Thelymitra erosa, commonly called striped sun orchid, is a species of orchid that is endemic to Tasmania. It has a single erect, fleshy dark green leaf and up to eight moderately large dark blue to purplish or pink flowers with darker veins. The column arms have irregular lobes.

==Description==
Thelymitra erosa is a tuberous, perennial herb with a single fleshy, channelled, dark green, linear to lance-shaped leaf 100-300 mm long and 8-12 mm wide. Up to eight dark blue to purplish blue or pink flowers with darker veins, 20-40 mm wide are arranged on a flowering stem 150-500 mm tall. The sepals and petals are 8-18 mm long and 4-10 mm wide. The column is white to pale blue with a darker band, 5-6.5 mm long and 2.5-4 mm wide.

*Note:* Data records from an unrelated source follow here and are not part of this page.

(** What the operating system answers to the steps of [compact]. *)
Inductive CompactOutcome := AllDone | TempFails | RenameFails | ReopenFails.
(** The lines written to the temporary file, [None] when a record does not
    serialise. *)
Definition compact_image (d : Data) : option rstr :=
  (@mjoin list _ _) <$> mapM (λ kv, json ← to_json W (Set_ kv.1 (value kv.2) (expires_at kv.2));
                         Some (json ++ [newline])) (iter W d).
Definition io_failed : ErrorKind * rstr := (OtherKind 0, "I/O error" : rstr).
Definition compact (os : CompactOutcome) (now : Z) (s : KVStore) : KVStore * io_result unit :=
  if has_path s then
    let s := prune_expired now s in
    match compact_image (data s), os with
    | None, _ | _, TempFails => (s, Err io_failed)
    | Some image, RenameFails =>
        ({| has_path := has_path s; data := data s; wal_file := false; disk := disk s |},
         Err io_failed)
    | Some image, ReopenFails =>
        ({| has_path := has_path s; data := data s; wal_file := false; disk := Some image |},
         Err io_failed)
    | Some image, AllDone =>
        ({| has_path := has_path s; data := data s; wal_file := true; disk := Some image |},
         Ok tt)
    end
  else (s, Ok tt).

Definition close (s : KVStore) : KVStore :=
  {| has_path := has_path s; data := ∅; wal_file := false; disk := disk s |}.
End store.
Arguments KVStore : clear implicits.

(** ** The operations as one transition function *)

Inductive kv_op (Value : Type) :=
  | KGet (key : rstr)
  | KSet (key : rstr) (val : Value) (ttl : option Z)
  | KDelete (key : rstr)
  | KHas (key : rstr)
  | KKeys (prefix : option rstr)
  | KValues
  | KEntries (prefix : option rstr)
  | KScan (prefix : rstr) (limit : option nat)
  | KIncr (key : rstr) (delta : Z)
  | KBatch (ops : list (BatchOp Value))
  | KClear
  | KCompact (os : CompactOutcome)
  | KFlush
  | KClose.
Arguments KGet {Value} key.
Arguments KSet {Value} key val ttl.
Arguments KDelete {Value} key.
Arguments KHas {Value} key.
Arguments KKeys {Value} prefix.
Arguments KValues {Value}.
Arguments KEntries {Value} prefix.
Arguments KScan {Value} prefix limit.
Arguments KIncr {Value} key delta.
Arguments KBatch {Value} ops.
Arguments KClear {Value}.
Arguments KCompact {Value} os.
Arguments KFlush {Value}.
Arguments KClose {Value}.
(* ===== verification/NodePath.v ===== *)
(** * Node's [path] module, [src/nodejs_core/path.rs]

    Each callback is a function from the strings V8 converts its arguments to;
    [None] is a conversion that throws.  [cfg!(windows)] is the argument
    [is_windows].  A slice out of range or inside a character panics, which
    aborts the process: the functions that slice return [option]. *)

From S2P Require Import Prelude.

Definition separator (is_windows : bool) : ascii := if is_windows then backslash else slash.

(** [s.replace(c, &d)] for two characters. *)
Definition replace_char (c d : ascii) (s : rstr) : rstr :=
  map (λ a, if bool_decide (a = c) then d else a) s.
(** [s[..n]] *)
Definition slice_to (s : rstr) (n : nat) : option rstr :=
  if bool_decide (n ≤ length s) then
    match s !! n with
    | Some b => if cont b then None else Some (take n s)
    | None => Some s
    end
  else None.
(** [s.chars().nth(1) == Some(c)] for an ASCII [c]. *)
Definition char_len (a : ascii) : nat :=
  let n := N_of_ascii a in
  if bool_decide (n < 192)%N then 1 else if bool_decide (n < 224)%N then 2
  else if bool_decide (n < 240)%N then 3 else 4.
Definition second_char_is (s : rstr) (c : ascii) : bool :=
  match s with
  | [] => false
  | a :: _ => bool_decide (s !! char_len a = Some c)
  end.

(** ** [normalize_path] *)

(** The loop over the parts; [stack] has its top at the end. *)
Definition push_part (is_absolute : bool) (stack : list rstr) (part : rstr) : list rstr :=
  if bool_decide (part ≠ "..") then stack ++ [part]
  else match last stack with
       | Some top =>
           if bool_decide (top ≠ "..") then take (length stack - 1) stack
          else if negb is_absolute then stack ++ [".." : rstr] else stack
       | None => if negb is_absolute then stack ++ [".." : rstr] else stack
       end.
Definition kept_parts (sep : ascii) (s : rstr) : list rstr :=
  filter (λ part, part ≠ [] ∧ part ≠ ".") (split_on sep s).

Definition root_len (s : rstr) (is_windows : bool) : nat :=
  if is_windows && bool_decide (3 ≤ length s) && bool_decide (s !! 1 = Some (":" : ascii))
     && bool_decide (s !! 2 = Some backslash) then 3
  else if starts_with [separator is_windows] s then 1 else 0.

Definition normalize_path (path : rstr) (is_windows : bool) : rstr :=
  let sep := separator is_windows in
  let other := separator (negb is_windows) in
  let replaced := replace_char other sep path in
  let n := root_len replaced is_windows in
  let root := take n replaced in
  let is_absolute := bool_decide (0 < n) in
  let body := drop n replaced in
  let keeps_trailing_separator := negb (bool_decide (body = [])) && ends_with [sep] body in
  let stack := foldl (push_part is_absolute) [] (kept_parts sep body) in
  let result := root ++ join [sep] stack in
  let result := if keeps_trailing_separator && negb (ends_with [sep] result)
                then result ++ [sep] else result in
  if bool_decide (result = []) then "." else result.

(** ** The callbacks *)

Fixpoint join_loop (sep : ascii) (result : rstr) (first : bool) (paths : list rstr) : rstr :=
  match paths with
  | [] => result
  | p :: paths' =>
      let result := if first then result
                    else if ends_with [sep] result then result else result ++ [sep] in
      join_loop sep (result ++ p) false paths'
  end.
Definition path_join (is_windows : bool) (args : list (option rstr)) : rstr :=
  let paths : list rstr := filter (λ s, s ≠ []) (omap id args) in
  normalize_path (join_loop (separator is_windows) [] true paths) is_windows.

Definition is_absolute_path (path : rstr) (is_windows : bool) : bool :=
  if is_windows then
    starts_with [backslash] path || starts_with [slash] path
    || (bool_decide (3 ≤ length path) && bool_decide (path !! 1 = Some (":" : ascii))
        && (bool_decide (path !! 2 = Some backslash) || bool_decide (path !! 2 = Some slash)))
  else starts_with [slash] path.
(** The common shape of [resolve_package_export_value_with_pattern] and
    [resolve_package_import_value_with_pattern]: only what becomes of a string
    target differs. *)
Section value.
Context {A : Type} (string_target : rstr → M (Resolution A)) (capture : option rstr).
Context (conditions : list rstr).
Section loops.
Context (value : Json → M (Resolution A)).
Fixpoint fallbacks (l : list Json) (last_fallback : Resolution A) : M (Resolution A) :=
  match l with
  | [] => mret last_fallback
  | t :: l' =>
      r ← value t;
      match r with
      | Resolved a => mret (Resolved a)
      | InvalidTarget s => fallbacks l' (InvalidTarget s)
      | Blocked => mret Blocked
      | NotFound =>
          fallbacks l' match last_fallback with
                       | InvalidTarget s => InvalidTarget s | _ => NotFound end
      end
  end.
Fixpoint first_condition (m : list (rstr * Json)) : M (Resolution A) :=
  match m with
  | [] => mret NotFound
  | (condition, t) :: m' =>
      if is_export_condition condition conditions then
        r ← value t;
        match r with
        | Resolved a => mret (Resolved a)
        | Blocked => mret Blocked
        | InvalidTarget s => mret (InvalidTarget s)
        | NotFound => first_condition m'
        end
      else first_condition m'
  end.
End loops.
Fixpoint package_value (target : Json) : M (Resolution A) :=
  match target with
  | JNull => mret Blocked
  | JString s => string_target (with_capture capture s)
  | JArray [] => mret Blocked
  | JArray l => fallbacks package_value l NotFound
  | JObject m => first_condition package_value m
  | JBool _ | JNumber _ => mret (InvalidTarget (to_string N target))
  end.
End value.

(** The functions between one call of [resolve_path_candidate] and the next;
    [resolve_path] is that recursive call. *)
Section path_resolution.
Context (resolve_path : pathbuf → list rstr → M (option pathbuf)).

Definition resolve_package_string_target (root : pathbuf) (target : rstr)
    (conditions : list rstr) : M PackageExportResolution :=
  match strip_prefix "./" target with
  | None | Some [] => mret (InvalidTarget target)
  | Some target_path =>
      if pb_is_absolute target_path ||
         existsb is_invalid_package_export_target_segment (components target_path)
      then mret (InvalidTarget target)
      else
        found ← resolve_path (pb_join root target_path) conditions;
        match found with
        | None => mret NotFound
        | Some resolved =>
            let canonical_root := (fs_canonicalize N root) .unwrap_or root in
            if path_starts_with (components resolved) (components canonical_root)
            then mret (Resolved resolved) else mret (InvalidTarget target)
        end
  end.
Definition resolve_package_export_value_with_pattern (root : pathbuf) (target : Json)
    (capture : option rstr) (conditions : list rstr) : M PackageExportResolution :=
  package_value (λ s, resolve_package_string_target root s conditions) capture conditions target.
Definition resolve_package_export_value (root : pathbuf) (target : Json)
    (conditions : list rstr) : M PackageExportResolution :=
  resolve_package_export_value_with_pattern root target None conditions.

Definition resolve_package_root_exports (root : pathbuf) (exports : Json)
    (conditions : list rstr) : M PackageExportResolution :=
  match exports with
  | JString _ | JArray _ | JNull => resolve_package_export_value root exports conditions
  | JObject m =>
      _ ← validate_package_exports_config root m;
      match map_get m "." with
      | None =>
          if existsb (λ kv, starts_with "." kv.1) m then mret NotFound
          else resolve_package_export_value root exports conditions
      | Some root_target => resolve_package_export_value root root_target conditions
      end
  | JBool _ | JNumber _ => mret (InvalidTarget (to_string N exports))
  end.

(** What [resolve_package_main], [resolve_package_subpath] and the self
    reference make of a resolution under [exports]. *)
Definition export_outcome (root : pathbuf) (export_key : rstr) (r : PackageExportResolution) :
    M (option pathbuf) :=
  match r with
  | Resolved p => mret (Some p)
  | InvalidTarget target => throw (invalid_package_target root export_key target)
  | NotFound | Blocked => throw (package_path_not_exported root export_key)
  end.

Definition resolve_package_main (root : pathbuf) (conditions : list rstr) : M (option pathbuf) :=
  package_json ← read_package_json_required root;
  match package_json with
  | None => mret None
  | Some v =>
      match json_get v "exports" with
      | Some exports =>
          r ← resolve_package_root_exports root exports conditions; export_outcome root "." r
      | None =>
          match json_get v "main" with
          | Some (JString main) => resolve_path (pb_join root main) conditions
          | _ => mret None
          end
      end
  end.

Fixpoint try_index (candidate : pathbuf) (extensions : list rstr) : option pathbuf :=
  match extensions with
  | [] => None
  | extension :: rest =>
      let index_path := pb_join candidate ("index." ++ extension) in
      if is_file N index_path then Some (canonical_file index_path)
      else try_index candidate rest
  end.
Definition resolve_as_directory (candidate : pathbuf) (conditions : list rstr) :
    M (option pathbuf) :=
  if negb (is_dir N candidate) then mret None
  else
    main ← resolve_package_main candidate conditions;
    match main with
    | Some main_path => mret (Some main_path)
    | None => mret (try_index candidate JS_EXTENSIONS)
    end.

Definition path_candidate (candidate : pathbuf) (conditions : list rstr) : M (option pathbuf) :=
  match resolve_as_file candidate with
  | Some file => mret (Some file)
  | None => resolve_as_directory candidate conditions
  end.

Definition resolve_package_pattern_export (root : pathbuf) (m : list (rstr * Json))
    (export_key : rstr) (conditions : list rstr) : M PackageExportResolution :=
  match best_match m export_key "./" with
  | Some (target, capture, _) =>
      if is_invalid_package_export_pattern_capture capture
      then throw (invalid_module_specifier root export_key)
      else resolve_package_export_value_with_pattern root target (Some capture) conditions
  | None => mret NotFound
  end.

Definition resolve_package_subpath (root : pathbuf) (subpath : rstr) (conditions : list rstr) :
    M (option pathbuf) :=
  package_json ← read_package_json_required root;
  match package_json ≫= (λ v, json_get v "exports") with
  | None => resolve_path (pb_join root subpath) conditions
  | Some exports =>
      let export_key := "./" ++ trim_start_slashes subpath in
      match as_object exports with
      | None => throw (package_path_not_exported root export_key)
      | Some m =>
          _ ← validate_package_exports_config root m;
          match map_get m export_key with
          | Some target =>
              r ← resolve_package_export_value root target conditions;
              export_outcome root export_key r
          | None =>
              r ← resolve_package_pattern_export root m export_key conditions;
              export_outcome root export_key r
          end
      end
  end.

The lobe on the top of the anther has a few small lumps on its back and the side lobes are white or yellow and have irregular lobes. Flowering occurs from October to December and is more prolific after fire the previous summer. The flowers are insect pollinated and open on warm days.

==Taxonomy and naming==
Thelymitra erosa was first formally described in 1998 by David Jones and Mark Clements from a specimen collected near Blackmans Bay and the description was published in Australian Orchid Research. The specific epithet (erosa) is a Latin word meaning “eaten away", "consumed", or "corroded", referring to the irregular edges of the column arms.

==Distribution and habitat==
Striped sun orchid grows in coastal heath in moist places, often on the edge of tracks and is only found in Tasmania.